(** [_close_queue] *)
Definition close_queue (i : nat) (j : Journal) : Journal :=
  match put_nowait i None j with
  | Some j => j
  | None => set_queue i (drop 1 (queue_of i j) ++ [None]) j
  end.

(** The body of the first loop of [append], and that of the second. *)
Definition offer (key : string) (e : RuntimeEvent) (j : Journal) (i : nat) : Journal :=
  if decide (i ∈ j_overflowed j) then j
  else match put_nowait i (Some e) j with
       | Some j => j
       | None => close_queue i (discard key i (set_overflowed (j_overflowed j ∪ {[i]}) j))
       end.
Definition finish (key : string) (j : Journal) (i : nat) : Journal :=
  close_queue i (discard key i j).

(** [append] *)
Definition append (id : EventId) (now : datetime) (d : RuntimeEventDraft)
  : Py Journal RuntimeEvent := λ j,
  let key := id_value (run_id (draft_identity d)) in
  let e := mk_event id (Z.of_nat (length (events_of key j))) now (draft_identity d)
             (draft_type d) (draft_namespace d) (draft_data d) (draft_native d)
             (mk_trace None None) 1 in
  let j := add_event key e j in
  let subscribers := elements (subscribers_of key j) in
  let j := foldl (offer key e) j subscribers in
  let j := if is_terminal e then foldl (finish key) j subscribers else j in
  (Ok e, drop_empty key j).

Definition cursor_invalid : exn :=
  failure STREAM_CURSOR_INVALID "sequence cursor must be >= -1".
Definition after (n : Z) (l : list RuntimeEvent) : list RuntimeEvent :=
  filter (λ e, n < ev_sequence e) l.

(** [replay] *)
Definition replay (key : string) (after_sequence : Z) : Py Journal (list RuntimeEvent) := λ j,
  if after_sequence <? -1 then (Raise cursor_invalid, j)
  else (Ok (after after_sequence (events_of key j)), j).

(** ** The generator of [subscribe] *)

Inductive phase : Type :=
| Initial (rest : list RuntimeEvent) (terminal : bool)
| Streaming
| Finished.

Inductive outcome : Type := Yielded (e : RuntimeEvent) | Stopped | Waiting.

(** Up to the [try]: the new queue and what is replayed first. *)
Definition sub_start (key : string) (after_sequence : Z) : Py Journal (nat * phase) := λ j,
  if after_sequence <? -1 then (Raise cursor_invalid, j)
  else
    let i := j_next_queue j in
    let j := mk_journal (j_events j) (j_subscribers j) (j_overflowed j)
               (<[i := []]> (j_queues j)) (S i) (j_queue_size j) in
    let initial := after after_sequence (events_of key j) in
    let terminal := existsb is_terminal initial in
    (Ok (i, Initial initial terminal),
     if terminal then j else set_subscribers key (subscribers_of key j ∪ {[i]}) j).

(** The [finally] clause. *)
Definition sub_cleanup (key : string) (i : nat) (j : Journal) : Journal :=
  let j := discard key i j in
  drop_empty key (set_overflowed (j_overflowed j ∖ {[i]}) j).

(** [received = await queue.get()] and what the loop does with it. *)
Definition sub_live (key : string) (i : nat) : Py Journal (outcome * phase) := λ j,
  match queue_of i j with
  | [] => (Ok (Waiting, Streaming), j)
  | None :: l => (Ok (Stopped, Finished), sub_cleanup key i (set_queue i l j))
  | Some e :: l => (Ok (Yielded e, Streaming), set_queue i l j)
  end.

(** From one suspension to the next. *)
Definition sub_next (key : string) (i : nat) (p : phase) : Py Journal (outcome * phase) := λ j,
  match p with
  | Initial (e :: rest) terminal => (Ok (Yielded e, Initial rest terminal), j)
  | Initial [] true => (Ok (Stopped, Finished), sub_cleanup key i j)
  | Initial [] false | Streaming => sub_live key i j
  | Finished => (Ok (Stopped, Finished), j)
  end.

#[export] Instance memory_event_journal : EventJournal Journal := { journal_append := append }.
#[export] Program Instance memory_event_journal_laws : EventJournalLaws Journal.
Next Obligation. intros s id now d e s' H. simpl in H. unfold append in H. by simplify_eq. Qed.
Next Obligation. intros s id now d. simpl. unfold append. eauto. Qed.

(** ** The effect of [append] on one queue *)

Abbreviation registered key i j := (i ∈ subscribers_of key j).

Lemma subscribers_of_set k s j k' :
  subscribers_of k' (set_subscribers k s j) = if decide (k' = k) then s else subscribers_of k' j.
Proof. unfold subscribers_of. simpl. rewrite lookup_insert. by repeat case_decide. Qed.

Lemma queue_of_set i l j i' :
  queue_of i' (set_queue i l j) = if decide (i' = i) then l else queue_of i' j.
Proof. unfold queue_of. simpl. rewrite lookup_insert. by repeat case_decide. Qed.

Lemma subscribers_of_discard k i j k' :
  subscribers_of k' (discard k i j) =
    if decide (k' = k) then subscribers_of k j ∖ {[i]} else subscribers_of k' j.
Proof. apply subscribers_of_set. Qed.
Lemma subscribers_of_set_queue k i l j : subscribers_of k (set_queue i l j) = subscribers_of k j.
Proof. done. Qed.
Lemma subscribers_of_set_overflowed k s j : subscribers_of k (set_overflowed s j) = subscribers_of k j.
Proof. done. Qed.
Lemma queue_of_discard k i j i' : queue_of i' (discard k i j) = queue_of i' j.
Proof. done. Qed.
Lemma queue_of_set_overflowed s j i : queue_of i (set_overflowed s j) = queue_of i j.
Proof. done. Qed.
#[local] Hint Rewrite subscribers_of_discard subscribers_of_set_queue subscribers_of_set_overflowed
  queue_of_discard queue_of_set_overflowed queue_of_set : journal.

Lemma subscribers_of_drop_empty k k' j :
  subscribers_of k' (drop_empty k j) = subscribers_of k' j.
Proof.
  unfold drop_empty. destruct (decide _) as [He|]; [|done].
  unfold subscribers_of in *. simpl. rewrite lookup_delete. case_decide; [subst; by rewrite He|done].
Qed.
Lemma queue_of_drop_empty k i j : queue_of i (drop_empty k j) = queue_of i j.
Proof. unfold drop_empty. by case_decide. Qed.
Lemma overflowed_drop_empty k j : j_overflowed (drop_empty k j) = j_overflowed j.
Proof. unfold drop_empty. by case_decide. Qed.
Lemma events_of_drop_empty k k' j : events_of k' (drop_empty k j) = events_of k' j.
Proof. unfold drop_empty. by case_decide. Qed.

(** A queue as [append] on its run sees it: its content, and whether it has
    overflowed and is registered. *)
Definition view : Type := list (option RuntimeEvent) * bool * bool.
Definition local (key : string) (i : nat) (j : Journal) : view :=
  (queue_of i j, bool_decide (i ∈ j_overflowed j), bool_decide (i ∈ subscribers_of key j)).

Definition close_view (n : nat) (q : list (option RuntimeEvent)) : list (option RuntimeEvent) :=
  (if decide (n ≤ length q)%nat then drop 1 q else q) ++ [None].
Definition offer_view (e : RuntimeEvent) (n : nat) (v : view) : view :=
  let '(q, o, r) := v in
  if o then v
  else if decide (n ≤ length q)%nat then (close_view n q, true, false)
  else (q ++ [Some e], o, r).
Definition finish_view (n : nat) (v : view) : view :=
  let '(q, o, r) := v in (close_view n q, o, false).

(** What the fan-out for one run leaves alone. *)
Record frame (key : string) (j j' : Journal) : Prop := {
  frame_events : j_events j' = j_events j;
  frame_next : j_next_queue j' = j_next_queue j;
  frame_size : j_queue_size j' = j_queue_size j;
  frame_subscribers k : k ≠ key → subscribers_of k j' = subscribers_of k j;
}.

#[export] Instance frame_preorder key : PreOrder (frame key).
Proof.
  split; [by constructor|].
  intros j1 j2 j3 [H1 H2 H3 H4] [H1' H2' H3' H4']. constructor; try congruence.
  intros k Hk. rewrite H4', H4; done.
Qed.

Lemma close_queue_eq i j : close_queue i j = set_queue i (close_view (j_queue_size j) (queue_of i j)) j.
Proof. unfold close_queue, put_nowait, close_view. by case_decide. Qed.

Lemma offer_spec key e j i :
  frame key j (offer key e j i) ∧
  ∀ i', local key i' (offer key e j i) =
    if decide (i' = i) then offer_view e (j_queue_size j) (local key i j) else local key i' j.
Proof.
  unfold offer, local, offer_view. destruct (decide (i ∈ j_overflowed j)).
  { split; [done|]. intros i'. rewrite (bool_decide_eq_true_2 (i ∈ _)) by done.
    case_decide; [subst; by rewrite bool_decide_eq_true_2|done]. }
  rewrite (bool_decide_eq_false_2 (i ∈ _)) by done. unfold put_nowait.
  destruct (decide (j_queue_size j ≤ _)%nat); rewrite ?close_queue_eq; split.
  - constructor; try done. intros k Hk.
    autorewrite with journal. by rewrite decide_False.
  - intros i'. autorewrite with journal. simpl. rewrite (decide_True (P := key = key)) by done.
    case_decide; [subst; f_equal; [f_equal|]|].
    + apply bool_decide_eq_true. set_solver.
    + apply bool_decide_eq_false. set_solver.
    + f_equal; [f_equal|]; apply bool_decide_ext; set_solver.
  - by constructor.
  - intros i'. autorewrite with journal. simpl.
    case_decide; [subst; by rewrite (bool_decide_eq_false_2 (i ∈ j_overflowed j))|done].
Qed.

Lemma finish_spec key j i :
  frame key j (finish key j i) ∧
  ∀ i', local key i' (finish key j i) =
    if decide (i' = i) then finish_view (j_queue_size j) (local key i j) else local key i' j.
Proof.
  unfold finish, local, finish_view. rewrite close_queue_eq. split.
  - constructor; try done. intros k Hk.
    autorewrite with journal. by rewrite decide_False.
  - intros i'. autorewrite with journal. simpl. rewrite (decide_True (P := key = key)) by done.
    case_decide; [subst; f_equal|f_equal].
    + apply bool_decide_eq_false. set_solver.
    + apply bool_decide_ext; set_solver.
Qed.

(** Folding a local action over distinct queues acts on each once. *)
Lemma foldl_local key (f : Journal → nat → Journal) (g : nat → view → view) :
  (∀ j i, frame key j (f j i) ∧
     ∀ i', local key i' (f j i) =
       if decide (i' = i) then g (j_queue_size j) (local key i j) else local key i' j) →
  ∀ l j, NoDup l →
    frame key j (foldl f j l) ∧
    ∀ i, local key i (foldl f j l) =
      if decide (i ∈ l) then g (j_queue_size j) (local key i j) else local key i j.
Proof.
  intros Hf l. induction l as [|i0 l IH]; intros j Hl; simpl.
  { done. }
  apply NoDup_cons in Hl as [Hn Hl].
  destruct (Hf j i0) as [Hfr Hloc], (IH (f j i0) Hl) as [Hfr' Hloc'].
  split; [by etransitivity|]. intros i. rewrite Hloc', (frame_size _ _ _ Hfr), Hloc.
  destruct (decide (i = i0)) as [->|].
  - rewrite decide_False by done. by rewrite decide_True by set_solver.
  - destruct (decide (i ∈ l)); [rewrite decide_True by set_solver|rewrite decide_False by set_solver]; done.
Qed.

(** What [append] does to the queue [i]. *)
Definition append_view (e : RuntimeEvent) (n : nat) (v : view) : view :=
  if is_terminal e then finish_view n (offer_view e n v) else offer_view e n v.

Lemma append_spec id now d j e j' :
  append id now d j = (Ok e, j') →
  let key := id_value (run_id (draft_identity d)) in
  ev_sequence e = Z.of_nat (length (events_of key j)) ∧
  ev_identity e = draft_identity d ∧ ev_type e = draft_type d ∧
  frame key (add_event key e j) j' ∧
  ∀ i, local key i j' =
    if decide (registered key i j) then append_view e (j_queue_size j) (local key i j)
    else local key i j.
Proof.
  intros H key. unfold append in H. injection H as He Hj. rewrite He in Hj.
  subst j'. fold key. set (j0 := add_event key e j).
  set (l := elements (subscribers_of key j0)).
  assert (NoDup l) as Hl by apply NoDup_elements.
  destruct (foldl_local key (offer key e) (offer_view e) (offer_spec key e) l j0 Hl) as [Hfr Hloc].
  destruct (foldl_local key (finish key) finish_view (finish_spec key) l
              (foldl (offer key e) j0 l) Hl) as [Hfr' Hloc'].
  split_and!; [by subst e..| |].
  - transitivity (if is_terminal e then foldl (finish key) (foldl (offer key e) j0 l) l
                  else foldl (offer key e) j0 l).
    + destruct (is_terminal e); [by etransitivity|done].
    + constructor; try (unfold drop_empty; by case_decide).
      intros k _. apply subscribers_of_drop_empty.
  - intros i. unfold append_view.
    change (local key i j) with (local key i j0).
    assert (∀ x, local key i (drop_empty key x) = local key i x) as Hde.
    { intros x. unfold local. by rewrite queue_of_drop_empty, overflowed_drop_empty,
        subscribers_of_drop_empty. }
    assert (i ∈ l ↔ registered key i j) as Hreg by (unfold l; set_solver).
    rewrite Hde. destruct (is_terminal e).
    + rewrite Hloc', Hloc, (frame_size _ _ _ Hfr). repeat case_decide; tauto || done.
    + rewrite Hloc. repeat case_decide; tauto || done.
Qed.

Lemma bool_decide_eq_iff (P Q : Prop) `{Decision P, Decision Q} :
  bool_decide P = bool_decide Q → (P ↔ Q).
Proof. intros H1. by rewrite <- (bool_decide_eq_true P), H1, bool_decide_eq_true. Qed.

(** A queue that is not registered for the run is not touched. *)
Lemma append_other id now d j e j' i :
  append id now d j = (Ok e, j') →
  ¬ registered (id_value (run_id (draft_identity d))) i j →
  queue_of i j' = queue_of i j ∧ (i ∈ j_overflowed j' ↔ i ∈ j_overflowed j) ∧
  ∀ k, registered k i j' ↔ registered k i j.
Proof.
  intros H Hn. apply append_spec in H as (_ & _ & _ & Hfr & Hloc).
  set (key := id_value _) in *. specialize (Hloc i). rewrite decide_False in Hloc by done.
  unfold local in Hloc. injection Hloc as Hq Ho Hr.
  split_and!; [done|exact (bool_decide_eq_iff _ _ Ho)|]. intros k.
  destruct (decide (k = key)) as [->|Hk].
  - exact (bool_decide_eq_iff _ _ Hr).
  - by rewrite (frame_subscribers _ _ _ Hfr k Hk).
Qed.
#####
**TRY IT**
Return word for word the lines above from the line with "#[export] Program Instance" to the line with "subscribers_of k' (discard", including both and leaving out all others.

**SOLUTION**
#[export] Program Instance memory_event_journal_laws : EventJournalLaws Journal.
Next Obligation. intros s id now d e s' H. simpl in H. unfold append in H. by simplify_eq. Qed.
Next Obligation. intros s id now d. simpl. unfold append. eauto. Qed.

(** ** The effect of [append] on one queue *)

Abbreviation registered key i j := (i ∈ subscribers_of key j).

Lemma subscribers_of_set k s j k' :
  subscribers_of k' (set_subscribers k s j) = if decide (k' = k) then s else subscribers_of k' j.
Proof. unfold subscribers_of. simpl. rewrite lookup_insert. by repeat case_decide. Qed.

Lemma queue_of_set i l j i' :
  queue_of i' (set_queue i l j) = if decide (i' = i) then l else queue_of i' j.
Proof. unfold queue_of. simpl. rewrite lookup_insert. by repeat case_decide. Qed.

Lemma subscribers_of_discard k i j k' :
  subscribers_of k' (discard k i j) =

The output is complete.